The Oracle project is too old, over 10 years now, so let’s look at one of the others.
Brothers is very old as well. I’ve been writing that one for… 6 years, maybe? It’s mostly just world building and research. But, until last year, I’d been focusing on writing for one project each time, 1000 words per day, trying to write even when I had to work long hours, and the result was… a disaster. In 6 years, I’d written 19000 words on the Brothers project. Do you know how many words that project has now? 43000 words in total. That’s 24000 words in eight months. And yes, that’s 100 words per day, but as I said, now I don’t focus on one project, so I haven’t been writing only that.

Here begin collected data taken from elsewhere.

Lemma rq_add_ok r log ms :
  rq_inv r log -> rq_endTick r <= Z.quot ms 1000 ->
  exists r', rq_add r ms = Some r' /\ rq_inv r' (log ++ [Z.quot ms 1000]) /\
    rq_endTick r' = Z.quot ms 1000 /\ rq_reqCount r' = u64 (rq_reqCount r + 1).
Proof using N_pos.
  intros (Hr & Hlog & Hse) Hms. unfold rq_add. set (tick := Z.quot ms 1000) in *.
  assert (Forall (fun t => t <= rq_endTick r) log) as Hle by (eapply Forall_impl; [exact Hlog|]; by intros ? []).
  destruct (tick <? rq_startTick r) eqn:E0; zb; [lia|]. pose proof Hr as (_ & Hf & _).
  assert (forall st st', st' = st -> rq_startTick r <= st -> st <= tick < st + N ->
    (rq_startTick r < st -> st <= tick - N + 1 \/ rq_endTick r <= tick - N) ->
    Forall (fun t => t <= tick /\ (t < st' -> t <= tick - N)) (log ++ [tick])) as Hlog'.
  { intros st st' -> H1 H2 H3. apply Forall_app. split; [|repeat constructor; lia].
    rewrite Forall_forall in *. intros t Ht. destruct (Hlog t Ht) as [Ht1 Ht2]. split; [lia|]. lia. }
  destruct (N <=? tick - rq_startTick r) eqn:E1; zb; [destruct (N <=? tick - rq_startTick r - (N - 1)) eqn:E2; zb|].
  - (* everything is older than the window *)
    rewrite option_bind_Some_eq.
    destruct (rq_count_at zeros 0 0 tick log tick 0 (u64 (rq_reqCount r + 1))) as (d & c & -> & Hd).
    + apply ring_zeros. intros i Hi. apply per_second_none. eapply Forall_impl; [exact Hle|]. simpl. lia.
    + lia.
    + rewrite Z.sub_diag, Z.mod_small; lia.
    + eexists. split; [done|]. split; [|done]. split; [done|]. simpl. split; [|lia].
      apply (Hlog' tick tick); lia.
  - (* the window moves by [lshift] *)
    set (sh := tick - rq_startTick r - (N - 1)) in *.
    destruct (shift_loop _ _ _ _ _ _ sh Hr Hle) as (d & f & c & -> & Hd & Hf'); [lia|lia|].
    rewrite !option_bind_Some_eq. rewrite Z.rem_mod_nonneg by lia.
    destruct (rq_count_at d f c (rq_startTick r + sh) log tick
      ((tick - rq_startTick r + rq_first r) mod N) (u64 (rq_reqCount r + 1)) Hd) as (d' & c' & -> & Hd').
    + lia.
    + rewrite Hf', Zplus_mod_idemp_l. f_equal. lia.
    + eexists. split; [done|]. split; [|done]. split; [done|]. simpl. split; [|lia].
      apply (Hlog' (rq_startTick r + sh)); lia.
  - rewrite option_bind_Some_eq, Z.rem_mod_nonneg by lia.
    destruct (rq_count_at _ _ _ _ _ tick ((tick - rq_startTick r + rq_first r) mod N) (u64 (rq_reqCount r + 1)) Hr)
      as (d' & c' & -> & Hd').
    + lia.
    + f_equal. lia.
    + eexists. split; [done|]. split; [|done]. split; [done|]. simpl. split; [|lia].
      apply (Hlog' (rq_startTick r)); lia.
Qed.

Fixpoint rq_adds (r : RequestCounter) (ms : list Z) : option RequestCounter :=
  match ms with [] => Some r | m :: ms => r' ← rq_add r m; rq_adds r' ms end.

Definition seconds (ms : list Z) : list Z := (fun m => Z.quot m 1000) <$> ms.

Lemma last_cons_default (l : list Z) x d : List.last l x = List.last (x :: l) d.
Proof. revert x d. induction l as [|y l IH]; intros x d; [done|]. change (List.last (y :: l) x = List.last (y :: l) d). by rewrite <-!IH. Qed.

Lemma rq_adds_ok ms : forall r log, rq_inv r log -> 0 <= rq_reqCount r < 2 ^ 64 ->
  StronglySorted Z.le (rq_endTick r :: seconds ms) ->
  exists r', rq_adds r ms = Some r' /\ rq_inv r' (log ++ seconds ms) /\
    rq_endTick r' = List.last (seconds ms) (rq_endTick r) /\
    rq_reqCount r' = u64 (rq_reqCount r + Z.of_nat (length ms)).
Proof using N_pos.
  induction ms as [|m ms IH]; intros r log Hr Hn Hs.
  - exists r. rewrite app_nil_r. do 2 (split; [done|]). split; [done|]. unfold wrap. rewrite Z.mod_small; simpl; lia.
  - cbn [rq_adds seconds fmap list_fmap] in *. apply StronglySorted_cons in Hs as [Hall Hs].
    apply Forall_cons in Hall as [Hm _].
    destruct (rq_add_ok r log m Hr Hm) as (r1 & -> & Hr1 & He1 & Hn1). rewrite option_bind_Some_eq.
    destruct (IH r1 _ Hr1) as (r2 & -> & Hr2 & He2 & Hn2).
    + rewrite Hn1. apply Z.mod_pos_bound. lia.
    + by rewrite He1.
    + exists r2. split; [done|]. rewrite <-app_assoc in Hr2. split; [done|]. split.
      * rewrite He2, He1. apply last_cons_default.
      * rewrite Hn2, Hn1. unfold wrap. rewrite Zplus_mod_idemp_l. f_equal. cbn [length]. lia.
Qed.

Lemma rq_window r log : rq_inv r log ->
  rq_count r = sum_from (per_second log) (rq_endTick r - N + 1) (Z.to_nat N).
Proof using N_pos.
  intros ((_ & _ & _ & Hc) & Hlog & Hse). rewrite Hc. rewrite Forall_forall in Hlog.
  set (a := Z.to_nat (rq_endTick r - rq_startTick r + 1)).
  replace (Z.to_nat N) with (a + (Z.to_nat N - a))%nat at 1 by lia.
  replace (Z.to_nat N) with ((Z.to_nat N - a) + a)%nat at 2 by lia. rewrite !sum_from_app.
  rewrite (sum_from_zero _ (rq_startTick r + _)), (sum_from_zero _ (rq_endTick r - N + 1)).
  - rewrite Z.add_0_r, Z.add_0_l. f_equal. lia.
  - intros x Hx. apply per_second_none, Forall_forall. intros t Ht ->. destruct (Hlog _ Ht). lia.
  - intros x Hx. apply per_second_none, Forall_forall. intros t Ht ->. destruct (Hlog _ Ht). lia.
Qed.

(** The sliding window: for requests at non-decreasing times, [add] stays inside its
    array and returns, and the count is the number of requests of the last [N] seconds,
    at most 255 of them per second; [getReqCount] is the number of all requests. *)
Theorem RequestCounter_window (ms : list Z) (Hs : StronglySorted Z.le (0 :: seconds ms)) :
  exists r, rq_adds rq_clear ms = Some r /\
    rq_getCount r = sum_from (per_second (seconds ms)) (List.last (seconds ms) 0 - N + 1) (Z.to_nat N) /\
    rq_getReqCount r = u64 (Z.of_nat (length ms)).
Proof using N_pos.
  destruct (rq_adds_ok ms rq_clear [] rq_clear_inv) as (r & -> & Hr & He & Hn); [done|done|].
  exists r. split; [done|]. split; [|done]. unfold rq_getCount. by rewrite (rq_window _ _ Hr), He.
Qed.
End Counter.

(** ** Bans *)

Record BanInfo := mkBan { bi_unbanTime : Z; bi_reqCount : Z; bi_hubUrls : list (list Z); bi_dontBan : bool }.
Inductive BanStatus := NO_BAN | BAN_ACTIVE | BAN_EXPIRED | DONT_BAN.
Definition ban_eqb (a b : BanStatus) : bool :=
  match a, b with
  | NO_BAN, NO_BAN | BAN_ACTIVE, BAN_ACTIVE | BAN_EXPIRED, BAN_EXPIRED | DONT_BAN, DONT_BAN => true
  | _, _ => false
  end.
Definition IpBans := gmap IpPortKey BanInfo.

Definition checkBan (data : IpBans) (key : IpPortKey) (timestamp : Z) : BanStatus :=
  match data !! key with
  | None => NO_BAN
  | Some info => if bi_dontBan info then DONT_BAN
                 else if bi_unbanTime info <? timestamp then BAN_EXPIRED else BAN_ACTIVE
  end.

(** [banTime] is the setting [ANTIFLOOD_BAN_TIME]. *)
Definition addBan (banTime : Z) (data : IpBans) (key : IpPortKey) (timestamp : Z) (url : list Z) (reqCount : Z) : IpBans :=
  let banDuration := u32 (u32 banTime * 1000) in
  let info := default (mkBan 0 0 [] false) (data !! key) in
  let urls := if decide (url ∈ bi_hubUrls info) then bi_hubUrls info else bi_hubUrls info ++ [url] in
  <[key := mkBan (timestamp + banDuration) reqCount urls false]> data.

Definition removeBan (data : IpBans) (key : IpPortKey) : IpBans :=
  match data !! key with
  | None => data
  | Some info => if bi_dontBan info then data else delete key data
  end.

Definition protect (data : IpBans) (key : IpPortKey) (enable : bool) : IpBans :=
  if enable then <[key := mkBan 0 0 [] true]> data
  else match data !! key with
       | None => data
       | Some info => if bi_dontBan info then delete key data else data
       end.

Definition removeExpired (data : IpBans) (timestamp : Z) : IpBans :=
  filter (fun '(_, info) => bi_dontBan info = true \/ timestamp <= bi_unbanTime info) data.

Definition SECONDS := 120.
Record IpItem := mkIpItem { ii_rq : RequestCounter; ii_banned : bool }.
Definition HubRequestCounters := gmap IpPortKey IpItem.
(* ===== verification/Text.v ===== *)
(** * Text: [client/Text.h], [client/Text.cpp]

    Strings of the program are UTF-8; they are changed to wide strings and back for the
    system's functions.  A [char] is the byte [0 .. 255] of its bits.  A [wchar_t] has two
    bytes (UTF-16) or four ([SIZEOF_WCHAR]); the two compile-time variants of the conversions
    are both here.  A conversion makes two passes over its input: the first computes the size
    of the result, the second writes into a string of that size, and writing past its end
    would be undefined ([None]).  Changing a wide string to lower case is the system's
    ([_wcslwr_s], [towlower]) and an argument, as are the code pages of [iconv]. *)

From S2P Require Import Prelude.

Inductive WChar := W2 | W4.

Definition ERROR_CHAR : Z := 0xFFFD.

(** ** From wide strings *)

(** The bytes that [wcToUtf8] stores; their number is its result. *)
Definition wcToUtf8 (value : Z) : list Z :=
  if value <? 0x80 then [value]
  else if value <? 0x800 then
    [u8 (Z.lor 0xC0 (Z.shiftr value 6)); Z.lor 0x80 (Z.land value 0x3F)]
  else if value <? 0x10000 then
    [u8 (Z.lor 0xE0 (Z.shiftr value 12)); Z.lor 0x80 (Z.land (Z.shiftr value 6) 0x3F); Z.lor 0x80 (Z.land value 0x3F)]
  else
    [u8 (Z.lor 0xF0 (Z.shiftr value 18)); Z.lor 0x80 (Z.land (Z.shiftr value 12) 0x3F);
     Z.lor 0x80 (Z.land (Z.shiftr value 6) 0x3F); Z.lor 0x80 (Z.land value 0x3F)].

(** One unit of a wide string: the values written for it, and [highSurrogate]. *)
Definition wide_step (W : WChar) (highSurrogate value : Z) : list Z * Z :=
  match W with
  | W4 => ([if value <? 0x110000 then value else ERROR_CHAR], 0)
  | W2 =>
      if (0xD800 <=? value) && (value <? 0xDC00) then
        (if negb (highSurrogate =? 0) then [ERROR_CHAR] else [], value)
      else if (0xDC00 <=? value) && (value <? 0xE000) then
        if highSurrogate =? 0 then ([ERROR_CHAR], 0)
        else ([Z.lor (value - 0xDC00) (Z.shiftl (highSurrogate - 0xD800) 10) + 0x10000], 0)
      else if negb (highSurrogate =? 0) then ([ERROR_CHAR; value], 0)
      else ([value], 0)
  end.

(** What is written after the last unit. *)
Definition wide_end (highSurrogate : Z) : list Z := if negb (highSurrogate =? 0) then [ERROR_CHAR] else [].

(** The first pass. *)
Fixpoint utf8_size (W : WChar) (highSurrogate : Z) (str : list Z) : nat :=
  match str with
  | [] => list_sum (map (fun v => length (wcToUtf8 v)) (wide_end highSurrogate))
  | x :: str =>
      let '(vs, h) := wide_step W highSurrogate x in
      (list_sum (map (fun v => length (wcToUtf8 v)) vs) + utf8_size W h str)%nat
  end.

(** A string under construction and the position [out] in it. *)
Definition write_units (tgt : list Z) (out : nat) (units : list Z) : option (list Z * nat) :=
  if (out + length units <=? length tgt)%nat
  then Some (buf_write tgt out units, out + length units)%nat else None.

Fixpoint write_values (tgt : list Z) (out : nat) (vs : list Z) : option (list Z * nat) :=
  match vs with
  | [] => Some (tgt, out)
  | v :: vs => '(tgt, out) ← write_units tgt out (wcToUtf8 v); write_values tgt out vs
  end.

(** The second pass. *)
Fixpoint utf8_write (W : WChar) (highSurrogate : Z) (str tgt : list Z) (out : nat) : option (list Z * nat) :=
  match str with
  | [] => write_values tgt out (wide_end highSurrogate)
  | x :: str =>
      let '(vs, h) := wide_step W highSurrogate x in
      '(tgt, out) ← write_values tgt out vs; utf8_write W h str tgt out
  end.

Definition wideToUtf8 (W : WChar) (str : list Z) : option (list Z) :=
  let outSize := utf8_size W 0 str in
  if (outSize =? 0)%nat then Some []
  else fst <$> utf8_write W 0 str (replicate outSize 0) 0.

(** ** From UTF-8 *)

(** [s[k]] is inside the string and a continuation byte. *)
Definition is_cont (s : list Z) (k : nat) : bool :=
  match s !! k with Some c => Z.land c 0xC0 =? 0x80 | None => false end.

(** [utf8ToWc(s, pos, len, wc)] of the [len] bytes [s]: the number of bytes used and [wc], or
    the number of bytes to skip. *)
Definition utf8ToWc (s : list Z) (pos : nat) : option (nat + nat * Z) :=
  c0 ← s !! pos;
  let c k := s !!! (pos + k)%nat in
  Some (
    if Z.land c0 0x80 =? 0 then inr (1%nat, c0)
    else if Z.land c0 0xC0 =? 0x80 then inl 1%nat
    else if Z.land c0 0xE0 =? 0xC0 then
      if negb (is_cont s (pos + 1)) then inl 1%nat
      else
        let wc := Z.lor (Z.shiftl (Z.land c0 0x1F) 6) (Z.land (c 1%nat) 0x3F) in
        if wc <? 0x80 then inl 1%nat else inr (2%nat, wc)
    else if Z.land c0 0xF0 =? 0xE0 then
      if negb (is_cont s (pos + 1)) then inl 1%nat
      else if negb (is_cont s (pos + 2)) then inl 2%nat
      else
        let wc := Z.lor (Z.lor (Z.shiftl (Z.land c0 0xF) 12) (Z.shiftl (Z.land (c 1%nat) 0x3F) 6)) (Z.land (c 2%nat) 0x3F) in
        if wc <? 0x800 then inl 2%nat
        else if (0xD800 <=? wc) && (wc <=? 0xDFFF) then inl 2%nat
        else inr (3%nat, wc)
    else if Z.land c0 0xF8 =? 0xF0 then
      if negb (is_cont s (pos + 1)) then inl 1%nat
      else
        let wc := Z.shiftl (Z.land c0 0x7) 18 in
        if 0x10FFFF <? wc then inl 1%nat
        else if negb (is_cont s (pos + 2)) then inl 2%nat
        else
          let wc := Z.lor wc (Z.shiftl (Z.land (c 1%nat) 0x3F) 12) in
          if (0x10FFFF <? wc) || (wc <? 0x10000) then inl 2%nat
          else if negb (is_cont s (pos + 3)) then inl 3%nat
          else inr (4%nat, Z.lor wc (Z.lor (Z.shiftl (Z.land (c 2%nat) 0x3F) 6) (Z.land (c 3%nat) 0x3F)))
    else inl 1%nat).

(** The loops over a string from [pos] on; every pass uses up a byte. *)
Fixpoint validate_loop (fuel : nat) (data : list Z) (pos : nat) : option bool :=
  match fuel with
  | O => None
  | S fuel =>
      if (pos <? length data)%nat then
        r ← utf8ToWc data pos;
        match r with inl _ => Some false | inr (b, _) => validate_loop fuel data (pos + b) end
      else Some true
  end.
Definition validateUtf8 (data : list Z) (pos : nat) : option bool := validate_loop (S (length data)) data pos.

(** The wide units of a value. *)
Definition wide_units (W : WChar) (wc : Z) : list Z :=
  match W with
  | W4 => [wc]
  | W2 =>
      if 0x10000 <=? wc then
        let wc := wc - 0x10000 in [u16 (Z.lor 0xD800 (Z.shiftr wc 10)); u16 (Z.lor 0xDC00 (Z.land wc 0x3FF))]
      else [wc]
  end.

(** What the result of [utf8ToWc] makes of the position and of the output. *)
Definition wide_next (W : WChar) (r : nat + nat * Z) : nat * list Z :=
  match r with inl k => (k, [ERROR_CHAR]) | inr (b, wc) => (b, wide_units W wc) end.

Fixpoint wide_size (fuel : nat) (W : WChar) (data : list Z) (i : nat) : option nat :=
  match fuel with
  | O => None
  | S fuel =>
      if (i <? length data)%nat then
        r ← utf8ToWc data i; n ← wide_size fuel W data (i + fst (wide_next W r)); Some (length (snd (wide_next W r)) + n)%nat
      else Some O
  end.

Fixpoint wide_write (fuel : nat) (W : WChar) (data : list Z) (i : nat) (tgt : list Z) (out : nat) : option (list Z) :=
  match fuel with
  | O => None
  | S fuel =>
      if (i <? length data)%nat then
        r ← utf8ToWc data i;
        '(tgt, out) ← write_units tgt out (snd (wide_next W r));
        wide_write fuel W data (i + fst (wide_next W r)) tgt out
      else Some tgt
  end.

Definition utf8ToWide (W : WChar) (str : list Z) : option (list Z) :=
  let fuel := S (length str) in
  outSize ← wide_size fuel W str 0;
  if (outSize =? 0)%nat then Some [] else wide_write fuel W str 0 (replicate outSize 0) 0.

(** ** Lower case and ASCII *)

(** [toLower] of a string; [lower] is [makeLower] of a wide string. *)
Definition toLower (W : WChar) (lower : list Z -> list Z) (str : list Z) : option (list Z) :=
  ws ← utf8ToWide W str; wideToUtf8 W (lower ws).

Definition isAscii (str : list Z) : bool := forallb (fun c => Z.land c 0x80 =? 0) str.
Definition asciiToLower (c : Z) : Z := if (65 <=? c) && (c <=? 90) then c - 65 + 97 else c.
Definition asciiMakeLower (str : list Z) : list Z := map asciiToLower str.

Fixpoint ascii_prefix (f : Z -> Z) (str prefix : list Z) : bool :=
  match prefix, str with
  | [], _ => true
  | p :: prefix, c :: str => (asciiToLower c =? f p) && ascii_prefix f str prefix
  | _, [] => false
  end.
Definition isAsciiPrefix (str prefix : list Z) : bool :=
  if (length str <? length prefix)%nat then false else ascii_prefix asciiToLower str prefix.
Definition isAsciiPrefix2 (str prefix : list Z) : bool :=
  if (length str <? length prefix)%nat then false else ascii_prefix id str prefix.
Definition isAsciiSuffix (str suffix : list Z) : bool :=
  if (length str <? length suffix)%nat then false
  else ascii_prefix asciiToLower (drop (length str - length suffix) str) suffix.
Definition isAsciiSuffix2 (str suffix : list Z) : bool :=
  if (length str <? length suffix)%nat then false
  else ascii_prefix id (drop (length str - length suffix) str) suffix.
Definition asciiEqual (s1 s2 : list Z) : bool :=
  if negb (length s1 =? length s2)%nat then false else ascii_prefix asciiToLower s1 s2.

(** ** Bytes and values *)

(** The values of Unicode characters. *)
Definition scalar (v : Z) : Prop := 0 <= v < 0xD800 \/ 0xE000 <= v < 0x110000.

Definition cont (o : option Z) : bool := match o with Some c => (128 <=? c) && (c <? 192) | None => false end.
Definition low6 (o : option Z) : Z := default 128 o - 128.

(** [utf8ToWc] on the values of the bytes instead of their bits. *)
Definition utf8_value (c0 : Z) (c1 c2 c3 : option Z) : nat + nat * Z :=
  if c0 <? 128 then inr (1%nat, c0)
  else if c0 <? 192 then inl 1%nat
  else if c0 <? 224 then
    let wc := (c0 - 192) * 64 + low6 c1 in
    if negb (cont c1) then inl 1%nat else if wc <? 0x80 then inl 1%nat else inr (2%nat, wc)
  else if c0 <? 240 then
    let wc := ((c0 - 224) * 64 + low6 c1) * 64 + low6 c2 in
    if negb (cont c1) then inl 1%nat else if negb (cont c2) then inl 2%nat
    else if wc <? 0x800 then inl 2%nat else if (0xD800 <=? wc) && (wc <=? 0xDFFF) then inl 2%nat else inr (3%nat, wc)
  else if c0 <? 248 then
    let wc := ((c0 - 240) * 64 + low6 c1) * 4096 in
    if negb (cont c1) then inl 1%nat
    else if 0x10FFFF <? (c0 - 240) * 262144 then inl 1%nat
    else if negb (cont c2) then inl 2%nat
    else if (0x10FFFF <? wc) || (wc <? 0x10000) then inl 2%nat
    else if negb (cont c3) then inl 3%nat
    else inr (4%nat, wc + low6 c2 * 64 + low6 c3)
  else inl 1%nat.
Definition elementName (r : Reader) : XmlResult :=
  let i := span (fun c => negb (name_end c) && isNameChar c) (x_buf r) in
  let text := take i (x_buf r) in
  match x_buf r !! i with
  | None => appending r (top r) (Z.of_nat MAX_NAME_SIZE) text (fun s => ret true (advancePos (set_top r s) i))
  | Some c =>
      if name_end c then
        appending r (top r) (Z.of_nat MAX_NAME_SIZE) text (fun s =>
          let r := set_top r s in
          if isSpace c then ret true (advancePos (set_xstate r STATE_ELEMENT_ATTR) (i + 1))
          else if c =? 47 then ret true (advancePos (set_xstate r STATE_ELEMENT_END_SIMPLE) (i + 1))
          else call_start r false (fun r => ret true (advancePos (set_xstate r STATE_CONTENT) (i + 1))))
      else ret false r
  end.

Definition elementAttr (r : Reader) : XmlResult :=
  if negb (needChars r 1) then ret true r
  else
    let c := charAt r 0 in
    if isNameStartChar c
    then ret true (advancePos (set_xstate (set_xattribs r (x_attribs r ++ [([c], [])])) STATE_ELEMENT_ATTR_NAME) 1)
    else ret false r.

Definition elementAttrName (r : Reader) : XmlResult :=
  let i := span (fun c => negb (isSpace c || (c =? 61)) && isNameChar c) (x_buf r) in
  let text := take i (x_buf r) in
  let l := x_attribs r in
  match x_buf r !! i with
  | None => appending r (back_name l) (Z.of_nat MAX_NAME_SIZE) text (fun s => ret true (advancePos (set_xattribs r (set_back l (s, back_value l))) i))
  | Some c =>
      if isSpace c || (c =? 61) then
        appending r (back_name l) (Z.of_nat MAX_NAME_SIZE) text (fun s =>
          ret true (advancePos (set_xstate (set_xattribs r (set_back l (s, back_value l)))
            (if isSpace c then STATE_ELEMENT_ATTR_EQ else STATE_ELEMENT_ATTR_VALUE)) (i + 1)))
      else ret false r
  end.

(** [entref] on the buffer: how many characters are used and what they stand for.  [None] is
    an unknown reference, [Some (0, [])] that more characters are needed. *)
Definition dec_ref (b : list Z) (k : nat) : bool :=
  (nth 1 b 0 =? 35) && forallb is_digit (take k (drop 2 b)) && (nth (k + 2) b 0 =? 59).
Definition hex_ref (b : list Z) (k : nat) : bool :=
  (nth 1 b 0 =? 35) && ((nth 2 b 0 =? 120) || (nth 2 b 0 =? 88)) && forallb isxdigit (take k (drop 3 b)) && (nth (k + 3) b 0 =? 59).

Definition entity (b : list Z) : option (nat * list Z) :=
  let eqs l := forallb (fun p => fst p =? snd p) (combine (drop 1 b) l) in
  if (6 <? length b)%nat then
    if eqs [108; 116; 59] then Some (4%nat, [60])
    else if eqs [103; 116; 59] then Some (4%nat, [62])
    else if eqs [97; 109; 112; 59] then Some (5%nat, [38])
    else if eqs [113; 117; 111; 116; 59] then Some (6%nat, [34])
    else if eqs [97; 112; 111; 115; 59] then Some (6%nat, [39])
    else if dec_ref b 1 then Some (4%nat, [])
    else if dec_ref b 2 then Some (5%nat, [])
    else if dec_ref b 3 then Some (6%nat, [])
    else if dec_ref b 4 then Some (7%nat, [])
    else if dec_ref b 5 then Some (8%nat, [])
    else if hex_ref b 1 then Some (5%nat, [])
    else if hex_ref b 2 then Some (6%nat, [])
    else if hex_ref b 3 then Some (7%nat, [])
    else if hex_ref b 4 then Some (8%nat, [])
    else None
  else Some (O, []).

(** [entref(d)]; [upd] puts the string back. *)
Definition entref (d : list Z) (upd : Reader -> list Z -> Reader) (r : Reader) : XmlResult :=
  if MAX_VALUE_SIZE <=? Z.of_nat (length d + 1) then throw r "Buffer overflow"%string
  else
    match entity (x_buf r) with
    | Some (n, t) => ret true (advancePos (upd r (d ++ t)) n)
    | None => ret false r
    end.
(* ===== verification/XmlText.v ===== *)
(** * Written XML text and how it is read: [client/SimpleXML.cpp], [client/SimpleXMLReader.cpp]

    The escapes of a text that is written, and what the reader makes of a tag, of its attributes
    and of white space that were written that way, for any listener: the lemmas below join the
    two for the documents ([SimpleXML]) and for the queue file ([QueueXml]). *)

From S2P Require Import Prelude StrUtil Text XmlReader.
From Stdlib Require Import (notations) String.

(** ** Escapes *)

Definition lt_text := [38; 108; 116; 59].
Definition gt_text := [38; 103; 116; 59].
Definition amp_text := [38; 97; 109; 112; 59].
Definition apos_text := [38; 97; 112; 111; 115; 59].
Definition quot_text := [38; 113; 117; 111; 116; 59].

(** The characters of [chars]. *)
Definition special (isAttrib : bool) (c : Z) : bool :=
  (c =? 60) || (c =? 38) || (c =? 62) || isAttrib && ((c =? 39) || (c =? 34)).

Definition reference (c : Z) : list Z :=
  if c =? 60 then lt_text else if c =? 38 then amp_text else if c =? 62 then gt_text
  else if c =? 39 then apos_text else if c =? 34 then quot_text else [c].

(** The loop of [escape] for writing: what it puts in is passed over. *)
Fixpoint escape_store (isAttrib : bool) (str : list Z) : list Z :=
  match str with
  | [] => []
  | c :: str => (if special isAttrib c then reference c else [c]) ++ escape_store isAttrib str
  end.

(** [str.compare(i + 1, n, t, n) == 0]. *)
Definition starts (t s : list Z) : bool := bool_decide (take (length t) s = t).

One of my newest projects is Sanctuary. I started it last year, and by November I had written 6000 words. Right now it has about 60000 words. That makes one think, doesn’t it?
I might need to keep adapting to the situation and taking better care of myself. Right now, my Burnout is getting worse and I need to rest more often. I also need to find the new hobbies I mentioned. I’ve been playing videogames and watching series, but I would like to do something craft-related and not too expensive. Do you have any ideas? Do you already have hobbies you only for your own enjoyment? Or do you find yourself thinking of your new hobby as something you MUST do?
If you want to talk more about burnout (or anything else) or ask anything about my experience, just let me know. I’m always willing to help if I’m able to.